» EXERCISE REQUIREMENTS
Print this span of the material below exactly: the line with "i <- new_uuid7 ;;", the line with "(** [thumb]: the variant asked for. *)", and every line between them, but nothing else.

» EXERCISE INPUTS
(* ===== verification/Images.v ===== *)
(** Product images: files attached to a product, each with a thumbnail
    (src/modules/commerce/product_images/service.py and deps.py). *)

From stdpp Require Import base strings gmap list sorting.
From Stdlib Require Import ZArith Lia Ascii.
From S2P Require Import Prelude Errors PyLib Calendar Entities Models Events Session SessionFacts.
From S2P Require Import Footprints Access DbFacts Channels Storage StorageFacts Files.
From S2P Require Import Ports Payments PayFacts Commerce.

Definition PRODUCT_IMAGE_READ : string := "commerce.product_image:read".
Definition PRODUCT_IMAGE_MANAGE : string := "commerce.product_image:manage".

Record ProductImageService : Type := mkImages {
  ims_ctx : TenantContext; ims_tenant : uuid; ims_products : ProductService; ims_files : FileService;
  ims_access : option Resolver }.

Definition new_image_service (ctx : TenantContext) (products : ProductService) (files : FileService)
    (access : option Resolver) : SM ProductImageService :=
  tenant <- repo_init ctx ;; ret (mkImages ctx tenant products files access).

Definition image_attach (self : ProductImageService) (product_id : uuid)
    (filename declared_content_type : option string) (data : string) (alt_text : option string)
    (position : Z) : SM ProductImage :=
  guard_require (ims_access self) (ims_ctx self) PRODUCT_IMAGE_MANAGE ;;;
  ensure_exists (ims_products self) product_id ;;;
  stored <- upload (ims_files self) filename declared_content_type data ;;
  thumbnail <- create_thumbnail (ims_files self) (fd_id stored) None ;;
  i <- new_uuid7 ;;
  t <- now ;;
  image <- repo_add (ims_tenant self) None (fun tenant =>
    mkProductImage i tenant product_id (fd_id stored) (Some (fd_id thumbnail)) position alt_text t) ;;
  emit SvcImages (ims_ctx self) "commerce.product_image.added"
    [("image_id", JStr (uuid_str i)); ("product_id", JStr (uuid_str product_id));
     ("file_id", JStr (uuid_str (fd_id stored)));
     ("thumbnail_file_id", JStr (uuid_str (fd_id thumbnail)))] ;;;
  ret image.

(** [order_by=[position, created_at]] *)
Definition image_le (a b : ProductImage) : Prop :=
  ((im_position a <? im_position b)%Z
   || ((im_position a =? im_position b)%Z && (im_created_at a <=? im_created_at b)%Z)) = true.
#[export] Instance image_le_dec a b : Decision (image_le a b).
Proof. unfold image_le. apply _. Defined.

Definition list_for_product (self : ProductImageService) (product_id : uuid) : SM (list ProductImage) :=
  guard_require (ims_access self) (ims_ctx self) PRODUCT_IMAGE_READ ;;;
  repo_find (ims_tenant self) (fun im => bool_decide (im_product_id im = product_id))
    (merge_sort image_le) None.

(** [thumb]: the variant asked for. *)
Definition open_content (self : ProductImageService) (image_id : uuid) (thumb : bool)
    : SM (FileDTO * string) :=
  guard_require (ims_access self) (ims_ctx self) PRODUCT_IMAGE_READ ;;;
  image <- repo_get_or_raise (R:=ProductImage) "ProductImage" (ims_tenant self) image_id ;;
  file_open (ims_files self)
    (if thumb then default (im_file_id image) (im_thumbnail_file_id image) else im_file_id image).

Definition image_remove (self : ProductImageService) (image_id : uuid) : SM unit :=
  guard_require (ims_access self) (ims_ctx self) PRODUCT_IMAGE_MANAGE ;;;
  image <- repo_get_or_raise (R:=ProductImage) "ProductImage" (ims_tenant self) image_id ;;
  repo_delete (ims_tenant self) image ;;;
  flush ;;;
  match im_thumbnail_file_id image with
  | Some thumbnail => file_delete (ims_files self) thumbnail
  | None => ret tt
  end ;;;
  file_delete (ims_files self) (im_file_id image) ;;;
  emit SvcImages (ims_ctx self) "commerce.product_image.removed"
    [("image_id", JStr (uuid_str image_id)); ("product_id", JStr (uuid_str (im_product_id image)));
     ("file_id", JStr (uuid_str (im_file_id image)))] ;;;
  ret tt.

(** ** What happens to the files *)

Section Blocks.
Context (self : ProductImageService) (loc : string -> string).
Context `{!StorageLaws (fls_storage (ims_files self)) loc, !ThumbnailLaws (fls_thumbnailer (ims_files self))}.
Context `{!ReadAccess (fls_access (ims_files self)), !ReadAccess (ims_access self)}.
Context (lost : gset N) (s0 : St).
Hypothesis Hids : forall n, valid_uuid (env_uuid7 (env s0) n).
Hypothesis Htenant : valid_uuid (fls_tenant (ims_files self)).

#[local] Abbreviation block := (block loc lost s0).
#[local] Instance images_elsewhere : Tolerates (same stored_of) ProductImage.
Proof. split; by intros. Qed.

Lemma block_attach D p n ct data alt pos : block D D (image_attach self p n ct data alt pos).
Proof.
  unfold image_attach. apply block_seq; [apply block_reads, reads_guard, _|intros _].
  apply block_seq.
  { apply block_calm. unfold ensure_exists.
    pose proof (stmt_repo_get_or_raise (calm (same stored_of)) (T:=Product) "Product"
      (prs_tenant (ims_products self)) p). steps_walk. }
  intros _. apply block_seq; [by apply block_upload|intros stored].
  apply block_seq; [by apply block_thumbnail|intros thumbnail].
  apply block_seq; [apply block_calm, (stmt_new_uuid7 _)|intros i].
  apply block_seq; [apply block_calm, (stmt_now _)|intros t].
  apply block_seq; [apply block_calm, (stmt_repo_add _)|intros image].
  apply block_seq; [apply block_event|intros _; apply block_ret].
Qed.
Lemma block_content D i th : block D D (open_content self i th).
Proof.
  unfold open_content. apply block_seq; [apply block_reads, reads_guard, _|intros _].
  apply block_seq; [apply block_calm, (stmt_repo_get_or_raise _)|intros im]. by apply block_open.
Qed.

(** The files a removal sets out to delete. *)
Definition image_file_ids (im : ProductImage) : gset N :=
  {[im_file_id im]} ∪ match im_thumbnail_file_id im with Some t => {[t]} | None => ∅ end.
Definition image_files (d : Db) (i : uuid) : gset N :=
  ⋃ (image_file_ids <$> select (fun im => bool_decide (im_id im = i)) (t_get d)).

Lemma image_files_found d i j im :
  t_get d !! j = Some im -> im_id im = i -> image_file_ids im ⊆ image_files d i.
Proof.
  intros Hj Hi x Hx. apply elem_of_union_list. exists (image_file_ids im). split; [|done].
  apply list_elem_of_fmap. exists im. split; [done|]. apply elem_of_select. split; [by exists j|].
  by apply bool_decide_eq_true.
Qed.

Lemma block_remove_files im :
  block ∅ (image_file_ids im)
    (match im_thumbnail_file_id im with Some t => file_delete (ims_files self) t | None => ret tt end ;;;
     file_delete (ims_files self) (im_file_id im)).
Proof.
  unfold image_file_ids. destruct (im_thumbnail_file_id im) as [t|].
  - apply (block_bind _ _ _ ∅ (∅ ∪ {[t]})); [set_solver|by apply block_delete|intros _].
    replace ({[im_file_id im]} ∪ {[t]}) with ((∅ ∪ {[t]}) ∪ {[im_file_id im]} : gset N) by set_solver.
    by apply block_delete.
  - apply (block_bind _ _ _ ∅ ∅); [set_solver|apply block_ret|intros _].
    replace ({[im_file_id im]} ∪ ∅) with (∅ ∪ {[im_file_id im]} : gset N) by set_solver.
    by apply block_delete.
Qed.

Lemma block_remove_found im i :
  block ∅ (image_file_ids im)
    (repo_delete (ims_tenant self) im ;;;
     flush ;;;
     match im_thumbnail_file_id im with Some t => file_delete (ims_files self) t | None => ret tt end ;;;
     file_delete (ims_files self) (im_file_id im) ;;;
     emit SvcImages (ims_ctx self) "commerce.product_image.removed"
       [("image_id", JStr (uuid_str i)); ("product_id", JStr (uuid_str (im_product_id im)));
        ("file_id", JStr (uuid_str (im_file_id im)))] ;;;
     ret tt).
Proof.
  apply (block_bind _ _ _ ∅ ∅); [set_solver|apply block_calm, (stmt_repo_delete _)|intros _].
  apply (block_bind _ _ _ ∅ ∅); [set_solver|apply block_calm, (stmt_flush _)|intros _].
  set (k := emit SvcImages _ _ _ ;;; ret tt).
  apply (block_ext _ _ _ ∅ (image_file_ids im) _
    ((match im_thumbnail_file_id im with Some t => file_delete (ims_files self) t | None => ret tt end ;;;
      file_delete (ims_files self) (im_file_id im)) ;;; k)).
  { intros s. generalize (match im_thumbnail_file_id im with
      Some t => file_delete (ims_files self) t | None => ret tt end).
    intros m. unfold bind. by destruct (m s) as [[a|e] s1]. }
  apply (block_bind _ _ _ ∅ (image_file_ids im)); [done|apply block_remove_files|intros _].
  unfold k. apply block_seq; [apply block_event|intros _; apply block_ret].
Qed.

(** A removal, from the beginning of its unit of work. *)
Lemma remove_run i :
  sound_view loc lost s0 ∅ (uow_enter s0) ->
  match image_remove self i (uow_enter s0) with
  | (Ok _, s') => sound_view loc lost s0 (image_files (committed s0) i) s'
  | (Raise _, s') => covers loc lost s0 (image_files (committed s0) i) s'
  end.
Proof.
  intros Hs. unfold image_remove, bind at 1.
  pose proof (reads_guard (ims_access self) (ims_ctx self) PRODUCT_IMAGE_MANAGE (uow_enter s0)) as Hg.
  destruct (guard_require (ims_access self) (ims_ctx self) PRODUCT_IMAGE_MANAGE (uow_enter s0)) as [[u|e] s1];
    simpl in Hg; pose proof (calm_reads (same stored_of) _ _ Hg) as Hc.
  2:{ apply (covers_more _ _ _ ∅); [set_solver|]. by apply (covers_calm loc lost s0 (same stored_of) ∅ (uow_enter s0)); [|apply Hs]. }
  apply (view_calm loc lost s0 ∅ _ s1) in Hs; [|done]. unfold bind at 1.
  pose proof (stmt_repo_get_or_raise (calm (same stored_of)) (T:=ProductImage) "ProductImage" (ims_tenant self) i s1) as Hr.
  destruct (repo_get_or_raise "ProductImage" (ims_tenant self) i s1) as [[im|e] s2] eqn:Er; simpl in Hr.
  2:{ apply (covers_more _ _ _ ∅); [set_solver|]. by apply (covers_calm loc lost s0 (same stored_of) ∅ s1); [|apply Hs]. }
  apply repo_get_or_raise_Ok in Er as (-> & (j & Hj) & Hi & _). rename im into r.
  destruct Hg as [(_ & Hdb & _) _]. rewrite Hdb in Hj.
  pose proof (image_files_found (committed s0) i j r Hj Hi) as Hsub.
  pose proof (block_remove_found r i s1 Hs) as Hb. destruct (bind _ _ s1) as [[a|e] s2].
  - by eapply view_more.
  - by eapply covers_more.
Qed.
End Blocks.

(** ** Footprints *)

Section Footprints.
Context (R : Db -> Db -> Prop) `{!PreOrder R, !Tolerates R StoredFile, !Tolerates R ProductImage}.
Context (self : ProductImageService) (loc : string -> string).
Context `{!StorageLaws (fls_storage (ims_files self)) loc, !ThumbnailLaws (fls_thumbnailer (ims_files self))}.
Context `{!QuietAccess (fls_access (ims_files self)), !QuietAccess (ims_access self)}.

Lemma evo_attach p n ct data alt pos : steps (evo R) (image_attach self p n ct data alt pos).
Proof.
  pose proof (evo_upload R (ims_files self) loc). pose proof (evo_thumbnail R (ims_files self) loc).
  unfold image_attach, ensure_exists. stmt_walk.
Qed.
Lemma evo_list_images p : steps (evo R) (list_for_product self p).
Proof. unfold list_for_product. stmt_walk. Qed.
Lemma evo_content i th : steps (evo R) (open_content self i th).
Proof. pose proof (evo_file_open R (ims_files self) loc). unfold open_content. stmt_walk. Qed.
Lemma evo_remove i : steps (evo R) (image_remove self i).
Proof. pose proof (evo_file_delete R (ims_files self) loc). unfold image_remove. stmt_walk. Qed.
End Footprints.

» TASK RESULT
  i <- new_uuid7 ;;
  t <- now ;;
  image <- repo_add (ims_tenant self) None (fun tenant =>
    mkProductImage i tenant product_id (fd_id stored) (Some (fd_id thumbnail)) position alt_text t) ;;
  emit SvcImages (ims_ctx self) "commerce.product_image.added"
    [("image_id", JStr (uuid_str i)); ("product_id", JStr (uuid_str product_id));
     ("file_id", JStr (uuid_str (fd_id stored)));
     ("thumbnail_file_id", JStr (uuid_str (fd_id thumbnail)))] ;;;
  ret image.

(** [order_by=[position, created_at]] *)
Definition image_le (a b : ProductImage) : Prop :=
  ((im_position a <? im_position b)%Z
   || ((im_position a =? im_position b)%Z && (im_created_at a <=? im_created_at b)%Z)) = true.
#[export] Instance image_le_dec a b : Decision (image_le a b).
Proof. unfold image_le. apply _. Defined.

Definition list_for_product (self : ProductImageService) (product_id : uuid) : SM (list ProductImage) :=
  guard_require (ims_access self) (ims_ctx self) PRODUCT_IMAGE_READ ;;;
  repo_find (ims_tenant self) (fun im => bool_decide (im_product_id im = product_id))
    (merge_sort image_le) None.

(** [thumb]: the variant asked for. *)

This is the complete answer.